The book starts by describing the three levels of craftsmanship:
These three levels are great because you can see exactly where you may be in your journey and what you need to do to achieve the next level. At a high level:
- Apprentices need to learn how to learn, grow themselves and get mentoring from the two other levels.
- Journeymen focus on connections within and outside the team, mentor those around themselves and build a larger portfolio to show progress.
- Masters focus on moving the industry forward, enhancing the skills of others, creating tools for others to use, training journeymen and apprentices.
This section offers great advice if you want to apply for a job that uses a particular language. You should build a toy application using that language and open source it so your prospective employer can see a sample of your work.
It also mentions that:
One of the fundamental ways to improve the experience of learning your first language is to have an actual problem to solve.
This section also mentions that once you learn your first language, you should look for opportunities to learn languages that take a different approach than the ones you already know.
Apprentices comfortable with an object-oriented language should explore a functional programming language
The book also offers great tips on what you should do once you get your first job.
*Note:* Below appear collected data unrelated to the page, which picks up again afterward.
Lemma id_cells id : [Z.shiftr id 8; Z.land id 0xff] = [id / 256; id mod 256].
Proof. rewrite Z.shiftr_div_pow2 by lia. change 0xff with (Z.ones 8). by rewrite Z.land_ones by lia. Qed.

Lemma publish_packet_0 a (c : client) m topic payload :
  mc_mem c !! a = Some m → publishes m 0 topic payload →
  ∃ d, publish_packet a c = Ok (Some (d, Z.of_nat (length (packet 48 topic [0; 0] payload))), c) ∧
       at_ 0 (packet 48 topic [0; 0] payload) d.
Proof.
  intros Em [[kt Et] El [kd Ed] Edl Eq Hbt Hbd _ Hs]. unfold publish_packet, ld_req.
  rewrite (load_Some _ _ _ Em). cbn [mbind res_bind]. rewrite Et, El, Ed, Edl, Eq. cbn [Z.eqb].
  destruct (packet_written 48 topic [0; 0] payload kt kd _ _ eq_refl eq_refl Hs) as (d1 & d2 & d3 & d4 & d5 & -> & E2 & E3 & E4 & E5 & A);
    [done|done|by repeat constructor|done|done|].
  cbn [mbind res_bind]. rewrite E2. cbn [mbind res_bind]. rewrite E3. cbn [mbind res_bind]. rewrite E4.
  cbn [mbind res_bind]. change (Z.lor CONTROL_PUBLISH (FLAGS_PUBLISH_QOS 0)) with 48. rewrite E5. cbn [mbind res_bind].
  exists d5. split; [|done]. do 4 f_equal. unfold packet. rewrite !length_app. cbn [length]. lia.
Qed.

Definition with_id (a id : Z) (m : mqtt_request) (c : client) : client :=
  set_mem (<[a := rq_set_packet_id id m]> (mc_mem c)) (set_next_id (u16 (id + 1)) c).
The one thing that stuck with me was that a path might take you to management. If that's the path, you want to take, great! But if you're going to become better at your craft, you should seek opportunities to learn and keep practising so you can grow.
Take the time to practice your craft without interruptions in an environment where you can feel comfortable making mistakes.
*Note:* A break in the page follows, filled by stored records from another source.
(** * The camera subsystem of arcade: a shallow embedding of [arcade/camera.py]

    The three camera classes of [arcade/camera.py] ([BaseCamera], [Camera] and
    [AdvanceCamera]) are embedded method by method.  A method is a computation
    in a small state-and-exception monad over the camera object: Python mutates
    the object in place, so an assignment made before an exception is raised
    stays visible to the caller, and the monad keeps the state on [Raise].

    Python floats are read as exact real numbers ([R]): the arithmetic of the
    camera is idealised, rounding is not modelled.  The one place where
    rounding decides what the code does next is the test
    [position == goal_position] that ends a movement: the lines of [update]
    that move a camera are given over binary64 as well ([Movement]), and the
    statements on arrival are made there, or on whole numbers, where the
    floats of the code compute exactly.  A float division raises
    [ZeroDivisionError] on a zero divisor, as in Python.

    The vector and matrix primitives ([Vec2], [Vec3], [Mat4]) come from the
    external [pyglet.math] library, which is not part of the repository; they
    are modelled from the operations the specification requires (translation,
    scale, rotation about an axis, orthographic projection, product, inverse,
    linear interpolation). *)

From Stdlib Require Floats.
From Stdlib Require Import Reals Lra Lia ZArith Bool.

Open Scope R_scope.

(** ** Exceptions and the method monad *)

Inductive Exception : Type :=
| ZeroDivisionError
| NotImplementedError
| TypeError.

Inductive Outcome (A : Type) : Type :=
| Return (a : A)
| Raise (e : Exception).

Arguments Return {A} a.
Arguments Raise {A} e.

(** A method body over an object of type [S]: the outcome and the object as
    the method leaves it, also when it raises. *)
Definition M (S A : Type) : Type := S -> Outcome A * S.

Definition ret {S A : Type} (a : A) : M S A := fun s => (Return a, s).

Definition raise {S A : Type} (e : Exception) : M S A := fun s => (Raise e, s).

Definition bind {S A B : Type} (m : M S A) (f : A -> M S B) : M S B :=
  fun s =>
    match m s with
    | (Return a, s') => f a s'
    | (Raise e, s') => (Raise e, s')
    end.

Definition get {S : Type} : M S S := fun s => (Return s, s).

Definition modify {S : Type} (f : S -> S) : M S unit := fun s => (Return tt, f s).

(** A pure but fallible computation (a division, a library call) run inside a
    method. *)
Definition lift {S A : Type} (o : Outcome A) : M S A := fun s => (o, s).

Declare Scope method_scope.
Delimit Scope method_scope with method.
Notation "x <- m ;; k" := (bind m (fun x => k))
  (at level 61, m at next level, right associativity) : method_scope.
Notation "m ;; k" := (bind m (fun _ => k))
  (at level 61, right associativity) : method_scope.
Open Scope method_scope.

(** Binding of pure fallible computations. *)
Definition obind {A B : Type} (o : Outcome A) (f : A -> Outcome B) : Outcome B :=
  match o with
  | Return a => f a
  | Raise e => Raise e
  end.

(** The state a method leaves behind and its outcome. *)
Definition state_after {S A : Type} (m : M S A) (s : S) : S := snd (m s).
Definition outcome_of {S A : Type} (m : M S A) (s : S) : Outcome A := fst (m s).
These two patterns are intertwined. You need to practice your craft in a playful environment where you don't need to deal with stress such as deadlines, incidents or interruptions.
Experience is built upon failure as much as (if not more than) success.
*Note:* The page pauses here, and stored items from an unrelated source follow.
Lemma Run_Quant_Class_intro rs min max c s :
  Forall (λ ch, in_class rs ch = true) s → min ≤ length s → length s ≤ max →
  Run (Quant (Class rs) min max) c s c.
Proof.
  intros Hall. revert min max.
  induction Hall as [|a s Ha Hall IH]; intros min max Hmin Hmax; simpl in *.
  - assert (min = 0) as -> by lia. constructor.
  - destruct max as [|max]; [lia|].
    apply (R_QuantStep _ _ _ c [a] c s c); [by constructor | done |].
    apply IH; lia.
Qed.

Lemma Run_opt_take r c s c1 :
  s ≠ [] → Run r (foldr delete c (groups_in r)) s c1 →
  Run (Quant r 0 1) c s c1.
Proof.
  intros Hs Hrun. rewrite <-(right_id_L [] (++) s).
  eapply R_QuantStep; [done | done | constructor].
Qed.

Lemma Run_opt_Char_intro a c s :
  separator a s → Run (Quant (Char (code a)) 0 1) c s c.
Proof.
  intros [-> | ->]; [constructor|]. apply Run_opt_take; [done | constructor].
Qed.

Lemma Run_str r c s s' c1 : s = s' → Run r c s c1 → Run r c s' c1.
Proof. by intros ->. Qed.

Lemma digit_string_nonempty n s : digit_string (S n) s → s ≠ [].
Proof. intros [Hlen _] ->. done. Qed.

End RunIntro.

(** Construction of a run along the syntax of a concrete pattern, for a
    string that is split the way the pattern is bracketed. *)
Ltac run_lookup :=
  cbn [foldr];
  repeat first [ rewrite lookup_insert_eq | rewrite lookup_insert_ne by done
               | rewrite lookup_delete_ne by done ];
  reflexivity.

Ltac run_step :=
  lazymatch goal with
  | |- Run (Seq _ _) _ (_ ++ _) _ => eapply R_Seq
  | |- Run (Seq _ _) _ (?a :: ?s) _ => change (a :: s) with ([a] ++ s); eapply R_Seq
  | |- Run (Group _ _) _ _ _ => eapply R_Group
  | |- Run (Char _) _ [_] _ => apply R_Char
  | |- Run (Class _) _ [_] _ =>
      apply R_Class; first [assumption | by apply in_sign_class_intro]
  | |- Run (Quant (Class _) _ _) _ ?s _ =>
      apply Run_Quant_Class_intro;
      match goal with
      | H : digit_string _ s |- _ => destruct H as [? ?]; first [assumption | lia]
      | _ => first [assumption | lia]
      end
  | |- Run (Quant (Char _) 0 1) _ _ _ =>
      first [ apply (Run_opt_Char_intro "-"); assumption
            | apply (Run_opt_Char_intro ":"); assumption ]
  | |- Run (BackRef _) _ _ _ => apply R_BackRef; run_lookup
  end.

Lemma date_group_intro c0 d : Grammar.date d → ∃ c1, Run date_group c0 d c1.
Proof.
  unfold date_group.
  destruct 1 as [yr h mo da Hyr Hh Hmo Hda|yr h wk wd Hyr Hh Hwk Hwd
                |yr h od Hyr Hh Hod]; eexists.
  - apply (Run_str _ _ (yr ++ (((h ++ mo) ++ h) ++ da)));
      [by rewrite <-!(assoc_L (++))|].
    eapply R_Group, R_Seq; [repeat run_step|].
    apply R_DisjL. repeat run_step.
  - apply (Run_str _ _ (yr ++ ((((h ++ [code "W"]) ++ wk) ++ h) ++ [wd])));
      [by rewrite <-!(assoc_L (++))|].
    eapply R_Group, R_Seq; [repeat run_step|].
    apply R_DisjR, R_DisjL. repeat run_step.
  - eapply R_Group, R_Seq; [repeat run_step|].
    apply R_DisjR, R_DisjR. repeat run_step.
Qed.

Lemma time_group_intro c0 t : Grammar.time t → ∃ c1, Run time_group c0 t c1.
Proof.
  unfold time_group.
  destruct 1 as [hr Hhr|hr c mi Hhr Hc Hmi|hr c mi se Hhr Hc Hmi Hse
                |hr c mi se us Hhr Hc Hmi Hse Hlen Hus]; eexists.
  - apply (Run_str _ _ (hr ++ [])); [by rewrite (right_id_L [] (++))|].
    eapply R_Group, R_Seq; [repeat run_step|]. apply R_QuantStop.
  - apply (Run_str _ _ (hr ++ ((c ++ mi) ++ [])));
      [by rewrite (right_id_L [] (++))|].
    eapply R_Group, R_Seq; [repeat run_step|].
    apply Run_opt_take; [|cbn [groups_in app]].
    { apply digit_string_nonempty in Hmi. by destruct c, mi. }
    eapply R_Seq; [repeat run_step|]. apply R_QuantStop.
  - apply (Run_str _ _ (hr ++ ((c ++ mi) ++ ((c ++ se) ++ []))));
      [by rewrite (right_id_L [] (++)), <-!(assoc_L (++))|].
    eapply R_Group, R_Seq; [repeat run_step|].
    apply Run_opt_take; [|cbn [groups_in app]].
    { apply digit_string_nonempty in Hmi. by destruct c, mi. }
    eapply R_Seq; [repeat run_step|].
    apply Run_opt_take; [|cbn [groups_in app]].
    { apply digit_string_nonempty in Hse. by destruct c, se. }
    eapply R_Seq; [repeat run_step|]. apply R_QuantStop.
  - apply (Run_str _ _ (hr ++ ((c ++ mi) ++ ((c ++ se) ++ ([code "."] ++ us)))));
      [by rewrite <-!(assoc_L (++))|].
    eapply R_Group, R_Seq; [repeat run_step|].
    apply Run_opt_take; [|cbn [groups_in app]].
    { apply digit_string_nonempty in Hmi. by destruct c, mi. }
    eapply R_Seq; [repeat run_step|].
    apply Run_opt_take; [|cbn [groups_in app]].
    { apply digit_string_nonempty in Hse. by destruct c, se. }
    eapply R_Seq; [repeat run_step|].
    apply Run_opt_take; [done|cbn [groups_in app]]. repeat run_step.
Qed.

Lemma tzinfo_group_intro c0 z :
  z = [] ∨ Grammar.tzinfo z → ∃ c1, Run (Quant tzinfo_group 0 1) c0 z c1.
Proof.
  unfold tzinfo_group.
  intros [->|[|sg hh Hsg Hhh|sg hh c1 mm Hsg Hhh Hc1 Hmm
             |sg hh c1 mm c2 ss Hsg Hhh Hc1 Hmm Hc2 Hss]]; eexists.
  - apply R_QuantStop.
  - apply Run_opt_take; [done|]. apply R_Group, R_DisjL, R_Char.
  - apply Run_opt_take; [done|]. eapply R_Group. apply R_DisjR.
    apply (Run_str _ _ (([sg] ++ hh) ++ [])); [by rewrite (right_id_L [] (++))|].
    eapply R_Seq; [repeat run_step|]. apply R_QuantStop.
  - apply Run_opt_take; [done|]. eapply R_Group. apply R_DisjR.
    apply (Run_str _ _ (([sg] ++ hh) ++ ((c1 ++ mm) ++ [])));
      [by rewrite (right_id_L [] (++)), <-!(assoc_L (++))|].
    eapply R_Seq; [repeat run_step|].
    apply Run_opt_take; [|cbn [groups_in app]].
    { apply digit_string_nonempty in Hmm. by destruct c1, mm. }
    eapply R_Seq; [repeat run_step|]. apply R_QuantStop.
  - apply Run_opt_take; [done|]. eapply R_Group. apply R_DisjR.
    apply (Run_str _ _ (([sg] ++ hh) ++ ((c1 ++ mm) ++ (c2 ++ ss))));
      [by rewrite <-!(assoc_L (++))|].
    eapply R_Seq; [repeat run_step|].
    apply Run_opt_take; [|cbn [groups_in app]].
    { apply digit_string_nonempty in Hmm. by destruct c1, mm. }
    eapply R_Seq; [repeat run_step|].
    apply Run_opt_take; [|cbn [groups_in app]; repeat run_step].
    apply digit_string_nonempty in Hss. by destruct c2, ss.
Qed.

(** The expanded pattern accepts exactly the strings of the grammar. *)
Lemma test_expanded_grammar input :
  test regex_iso8601_datetime input = true ↔ Grammar.datetime input.
Proof.
  rewrite test_in_language. split.
  - intros (k & y & Hk & Hy).
    apply expanded_run_inv in Hy as (Hx & _ & _ & d & t & z & cd & ct & Hs & Hd & Ht & Hz).
    simpl in *. subst k. rewrite drop_0 in Hs. exists d, t, z.
    apply date_group_inv, date_shape_grammar in Hd.
    apply time_group_inv, time_shape_grammar in Ht.
    apply tzinfo_group_inv, tzinfo_shape_grammar in Hz. done.
  - intros (d & t & z & -> & Hd & Ht & Hz).
    destruct (date_group_intro ∅ d Hd) as [cd Hcd].
    destruct (time_group_intro cd t Ht) as [ct Hct].
    destruct (tzinfo_group_intro ct z Hz) as [cz Hcz].
    by eapply expanded_run_intro.
Qed.

(** ** The groups of a successful match *)

Lemma not_elem_of_range (i : nat) (l : list nat) :
  Forall (λ j, i ≠ j) l → i ∉ l.
Proof. intros Hall Hin. by apply (proj1 (Forall_forall _ _) Hall i) in Hin. Qed.

Lemma exec_expanded_decomposition input m :
  exec regex_iso8601_datetime input = Some m →
  ∃ d t z cd ct, decomposition input m d t z cd ct.
Proof.
  intros (Hi & Hw & Hn & d & t & z & cd & ct & Hs & Hd & Ht & Hz)%exec_expanded_inv.
  exists d, t, z, cd, ct. split; try done.
  - by apply date_group_inv.
  - by apply time_group_inv.
  - by apply tzinfo_group_inv.
  - intros i Hi9. rewrite (Run_frame _ _ _ _ i Hz), (Run_frame _ _ _ _ i Ht); [done|..];
      apply not_elem_of_range; repeat constructor; lia.
  - intros i Hi15. rewrite (Run_frame _ _ _ _ i Hz); [done|].
    apply not_elem_of_range; repeat constructor; lia.
Qed.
Breakable Toys is a project that should mimic what you are learning or what you want to work on. They are a safe place to make mistakes and try different things without putting yourself out there.
These projects can be as simple or as complex as you would like them to be and the great thing about them is that you don't need to show them until you are ready for it. Some may never leave your computer.
One of the patterns is about keeping reading and keeping a list filled with relevant books and classics that are still relevant today.
Reading is important because you go past the cursory glance of tutorials when you read a book on a specific thing. You can get more context and more in-depth knowledge about what you are reading.
I love this book, it's small enough for you to read pretty quickly. But it is also filled with great pieces of advice and actionable items that will help you implement these patterns.
This is one of those books that you should come back to from time to time, pick a pattern and implement it. You will definitely become a better software engineer if you apply these patterns.